» **Data for analysis**:
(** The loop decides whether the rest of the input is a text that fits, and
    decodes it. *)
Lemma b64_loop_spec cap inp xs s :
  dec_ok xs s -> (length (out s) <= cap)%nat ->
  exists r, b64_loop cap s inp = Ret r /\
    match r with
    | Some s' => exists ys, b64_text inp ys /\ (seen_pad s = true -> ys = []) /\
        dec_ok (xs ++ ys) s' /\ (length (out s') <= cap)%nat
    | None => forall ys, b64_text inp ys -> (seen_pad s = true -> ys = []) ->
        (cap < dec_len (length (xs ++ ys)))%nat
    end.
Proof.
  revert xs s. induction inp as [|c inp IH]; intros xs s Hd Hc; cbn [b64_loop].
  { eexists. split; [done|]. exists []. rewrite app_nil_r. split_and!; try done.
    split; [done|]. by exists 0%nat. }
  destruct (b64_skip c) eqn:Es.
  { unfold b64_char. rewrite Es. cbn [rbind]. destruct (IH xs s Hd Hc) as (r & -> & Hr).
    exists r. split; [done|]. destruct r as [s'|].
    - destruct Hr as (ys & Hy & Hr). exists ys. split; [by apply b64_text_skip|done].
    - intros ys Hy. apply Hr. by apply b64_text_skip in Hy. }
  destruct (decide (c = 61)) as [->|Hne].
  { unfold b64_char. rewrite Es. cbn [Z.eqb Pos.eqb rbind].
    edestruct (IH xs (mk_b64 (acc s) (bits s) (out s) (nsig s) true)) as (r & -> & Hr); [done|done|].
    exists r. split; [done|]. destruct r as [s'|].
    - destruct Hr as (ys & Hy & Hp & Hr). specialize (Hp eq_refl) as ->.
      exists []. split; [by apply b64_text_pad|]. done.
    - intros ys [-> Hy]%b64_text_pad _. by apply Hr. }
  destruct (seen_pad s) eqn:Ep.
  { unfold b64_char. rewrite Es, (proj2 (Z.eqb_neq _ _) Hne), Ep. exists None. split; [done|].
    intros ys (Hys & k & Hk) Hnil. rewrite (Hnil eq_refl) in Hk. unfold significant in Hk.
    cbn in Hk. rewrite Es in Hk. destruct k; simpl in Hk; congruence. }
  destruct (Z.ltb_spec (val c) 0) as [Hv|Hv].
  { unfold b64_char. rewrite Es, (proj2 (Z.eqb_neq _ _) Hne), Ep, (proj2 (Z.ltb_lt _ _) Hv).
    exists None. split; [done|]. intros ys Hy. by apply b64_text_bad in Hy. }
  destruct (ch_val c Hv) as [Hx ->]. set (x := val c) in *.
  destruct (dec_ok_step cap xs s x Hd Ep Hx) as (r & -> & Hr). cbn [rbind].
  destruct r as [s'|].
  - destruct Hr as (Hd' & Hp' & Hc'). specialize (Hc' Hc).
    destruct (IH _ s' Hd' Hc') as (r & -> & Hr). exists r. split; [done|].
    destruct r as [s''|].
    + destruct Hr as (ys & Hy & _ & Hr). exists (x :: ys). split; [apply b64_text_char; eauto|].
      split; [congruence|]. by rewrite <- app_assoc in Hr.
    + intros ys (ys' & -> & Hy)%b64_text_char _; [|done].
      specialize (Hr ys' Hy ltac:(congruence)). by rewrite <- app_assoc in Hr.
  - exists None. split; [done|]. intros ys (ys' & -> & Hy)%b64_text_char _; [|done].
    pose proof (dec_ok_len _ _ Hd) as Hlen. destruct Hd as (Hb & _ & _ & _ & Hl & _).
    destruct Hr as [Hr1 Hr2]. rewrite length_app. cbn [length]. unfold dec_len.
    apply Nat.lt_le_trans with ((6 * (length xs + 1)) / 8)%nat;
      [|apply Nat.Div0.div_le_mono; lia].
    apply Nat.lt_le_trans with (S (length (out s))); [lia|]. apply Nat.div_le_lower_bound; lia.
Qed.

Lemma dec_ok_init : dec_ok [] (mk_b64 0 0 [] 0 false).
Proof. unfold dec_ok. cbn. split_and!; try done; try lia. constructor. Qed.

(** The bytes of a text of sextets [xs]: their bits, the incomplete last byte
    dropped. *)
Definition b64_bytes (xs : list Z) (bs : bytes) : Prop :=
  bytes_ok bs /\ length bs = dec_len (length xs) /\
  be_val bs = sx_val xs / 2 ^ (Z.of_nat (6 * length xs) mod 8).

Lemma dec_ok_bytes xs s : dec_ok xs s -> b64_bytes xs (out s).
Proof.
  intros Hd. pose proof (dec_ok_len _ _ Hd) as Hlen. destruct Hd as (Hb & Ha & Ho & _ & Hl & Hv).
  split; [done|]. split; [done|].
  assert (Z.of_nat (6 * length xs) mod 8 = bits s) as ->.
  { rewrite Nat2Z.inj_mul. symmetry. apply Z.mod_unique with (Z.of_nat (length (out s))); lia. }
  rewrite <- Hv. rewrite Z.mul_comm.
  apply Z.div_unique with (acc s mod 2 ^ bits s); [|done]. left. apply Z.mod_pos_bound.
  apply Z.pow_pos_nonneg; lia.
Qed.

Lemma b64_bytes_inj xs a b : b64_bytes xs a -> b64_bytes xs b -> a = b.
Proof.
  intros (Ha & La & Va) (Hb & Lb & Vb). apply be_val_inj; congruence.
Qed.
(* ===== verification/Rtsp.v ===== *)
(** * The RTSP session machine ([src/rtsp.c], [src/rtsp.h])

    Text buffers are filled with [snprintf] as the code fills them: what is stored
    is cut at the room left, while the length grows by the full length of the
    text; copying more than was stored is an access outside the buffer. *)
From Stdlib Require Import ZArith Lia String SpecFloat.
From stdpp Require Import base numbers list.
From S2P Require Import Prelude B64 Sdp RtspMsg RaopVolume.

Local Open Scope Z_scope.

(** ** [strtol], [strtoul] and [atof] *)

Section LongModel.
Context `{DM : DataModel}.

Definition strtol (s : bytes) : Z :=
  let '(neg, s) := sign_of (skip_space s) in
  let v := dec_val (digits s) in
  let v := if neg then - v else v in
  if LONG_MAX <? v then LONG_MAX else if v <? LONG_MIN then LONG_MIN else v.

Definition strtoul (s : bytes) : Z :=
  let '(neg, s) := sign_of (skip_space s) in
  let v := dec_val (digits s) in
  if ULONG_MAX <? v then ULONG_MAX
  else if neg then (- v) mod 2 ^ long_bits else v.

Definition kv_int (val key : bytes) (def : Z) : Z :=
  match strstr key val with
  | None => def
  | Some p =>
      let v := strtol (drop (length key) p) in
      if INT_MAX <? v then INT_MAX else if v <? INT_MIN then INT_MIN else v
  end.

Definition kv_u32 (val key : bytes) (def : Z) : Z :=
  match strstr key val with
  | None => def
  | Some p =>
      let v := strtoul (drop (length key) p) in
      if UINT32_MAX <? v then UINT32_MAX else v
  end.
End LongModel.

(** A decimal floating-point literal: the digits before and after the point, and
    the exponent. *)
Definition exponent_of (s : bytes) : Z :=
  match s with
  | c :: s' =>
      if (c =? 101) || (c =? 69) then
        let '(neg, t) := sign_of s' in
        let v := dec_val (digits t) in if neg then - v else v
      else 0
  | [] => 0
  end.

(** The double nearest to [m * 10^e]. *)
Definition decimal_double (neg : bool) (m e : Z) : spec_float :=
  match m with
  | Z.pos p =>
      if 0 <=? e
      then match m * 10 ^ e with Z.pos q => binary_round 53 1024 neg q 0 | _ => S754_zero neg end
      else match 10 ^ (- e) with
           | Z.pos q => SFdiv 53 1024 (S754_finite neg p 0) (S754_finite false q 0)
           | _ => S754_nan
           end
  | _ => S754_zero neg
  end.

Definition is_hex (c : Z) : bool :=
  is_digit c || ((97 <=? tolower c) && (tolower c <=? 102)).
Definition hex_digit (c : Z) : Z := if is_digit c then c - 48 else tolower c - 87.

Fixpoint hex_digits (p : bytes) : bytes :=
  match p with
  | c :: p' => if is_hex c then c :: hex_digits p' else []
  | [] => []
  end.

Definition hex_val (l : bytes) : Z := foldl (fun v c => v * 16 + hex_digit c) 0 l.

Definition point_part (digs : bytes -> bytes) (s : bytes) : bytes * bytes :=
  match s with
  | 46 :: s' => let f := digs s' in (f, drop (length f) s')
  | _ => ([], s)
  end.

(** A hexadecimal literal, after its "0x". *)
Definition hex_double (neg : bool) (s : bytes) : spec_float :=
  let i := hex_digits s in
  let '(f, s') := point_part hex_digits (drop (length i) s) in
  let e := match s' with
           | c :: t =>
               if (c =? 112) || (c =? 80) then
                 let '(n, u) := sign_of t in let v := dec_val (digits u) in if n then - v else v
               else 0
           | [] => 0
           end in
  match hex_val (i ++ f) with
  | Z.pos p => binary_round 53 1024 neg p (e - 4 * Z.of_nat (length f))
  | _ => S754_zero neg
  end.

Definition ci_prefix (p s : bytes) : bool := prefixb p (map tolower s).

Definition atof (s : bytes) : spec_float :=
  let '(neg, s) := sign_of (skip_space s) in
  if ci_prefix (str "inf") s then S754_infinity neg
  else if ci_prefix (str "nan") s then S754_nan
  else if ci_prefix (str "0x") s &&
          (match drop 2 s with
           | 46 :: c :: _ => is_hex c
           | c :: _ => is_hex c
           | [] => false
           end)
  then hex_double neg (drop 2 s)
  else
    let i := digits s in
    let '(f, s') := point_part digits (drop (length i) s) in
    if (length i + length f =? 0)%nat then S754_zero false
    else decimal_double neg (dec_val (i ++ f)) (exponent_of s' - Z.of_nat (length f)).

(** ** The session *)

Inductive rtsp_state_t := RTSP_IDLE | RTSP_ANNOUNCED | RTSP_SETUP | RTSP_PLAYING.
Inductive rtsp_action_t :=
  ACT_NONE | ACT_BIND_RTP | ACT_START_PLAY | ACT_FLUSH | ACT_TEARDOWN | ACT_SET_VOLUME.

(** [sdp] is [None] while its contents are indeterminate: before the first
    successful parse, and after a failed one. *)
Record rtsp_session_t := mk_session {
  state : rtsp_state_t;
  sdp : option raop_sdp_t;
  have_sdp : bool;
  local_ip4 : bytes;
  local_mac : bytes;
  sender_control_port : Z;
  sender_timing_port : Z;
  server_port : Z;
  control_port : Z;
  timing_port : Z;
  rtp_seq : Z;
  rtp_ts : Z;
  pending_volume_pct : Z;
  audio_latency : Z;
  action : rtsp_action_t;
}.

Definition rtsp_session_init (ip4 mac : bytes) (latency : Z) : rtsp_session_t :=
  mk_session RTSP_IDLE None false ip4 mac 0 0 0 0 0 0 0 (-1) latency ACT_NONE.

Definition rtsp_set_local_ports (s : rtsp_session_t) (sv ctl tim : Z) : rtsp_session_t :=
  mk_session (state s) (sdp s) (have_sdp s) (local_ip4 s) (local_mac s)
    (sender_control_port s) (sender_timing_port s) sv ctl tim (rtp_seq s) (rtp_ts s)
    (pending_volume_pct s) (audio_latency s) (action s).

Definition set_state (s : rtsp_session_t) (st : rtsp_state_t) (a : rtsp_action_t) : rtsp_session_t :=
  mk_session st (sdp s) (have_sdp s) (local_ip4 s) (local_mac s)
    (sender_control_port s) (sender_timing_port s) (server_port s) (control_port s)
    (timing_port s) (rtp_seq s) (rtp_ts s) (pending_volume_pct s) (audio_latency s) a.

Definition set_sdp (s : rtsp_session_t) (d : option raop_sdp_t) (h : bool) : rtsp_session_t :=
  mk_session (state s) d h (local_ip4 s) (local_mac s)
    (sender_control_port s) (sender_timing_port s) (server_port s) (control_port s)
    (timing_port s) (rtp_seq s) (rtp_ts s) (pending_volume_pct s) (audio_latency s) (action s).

» **What is needed**:
Output the material above exactly, but only from the line that carries "(match drop 2 s with" through the line that carries "Definition rtsp_set_local_ports (s".

» **Response area**:
          (match drop 2 s with
           | 46 :: c :: _ => is_hex c
           | c :: _ => is_hex c
           | [] => false
           end)
  then hex_double neg (drop 2 s)
  else
    let i := digits s in
    let '(f, s') := point_part digits (drop (length i) s) in
    if (length i + length f =? 0)%nat then S754_zero false
    else decimal_double neg (dec_val (i ++ f)) (exponent_of s' - Z.of_nat (length f)).

(** ** The session *)

Inductive rtsp_state_t := RTSP_IDLE | RTSP_ANNOUNCED | RTSP_SETUP | RTSP_PLAYING.
Inductive rtsp_action_t :=
  ACT_NONE | ACT_BIND_RTP | ACT_START_PLAY | ACT_FLUSH | ACT_TEARDOWN | ACT_SET_VOLUME.

(** [sdp] is [None] while its contents are indeterminate: before the first
    successful parse, and after a failed one. *)
Record rtsp_session_t := mk_session {
  state : rtsp_state_t;
  sdp : option raop_sdp_t;
  have_sdp : bool;
  local_ip4 : bytes;
  local_mac : bytes;
  sender_control_port : Z;
  sender_timing_port : Z;
  server_port : Z;
  control_port : Z;
  timing_port : Z;
  rtp_seq : Z;
  rtp_ts : Z;
  pending_volume_pct : Z;
  audio_latency : Z;
  action : rtsp_action_t;
}.

Definition rtsp_session_init (ip4 mac : bytes) (latency : Z) : rtsp_session_t :=
  mk_session RTSP_IDLE None false ip4 mac 0 0 0 0 0 0 0 (-1) latency ACT_NONE.

Definition rtsp_set_local_ports (s : rtsp_session_t) (sv ctl tim : Z) : rtsp_session_t :=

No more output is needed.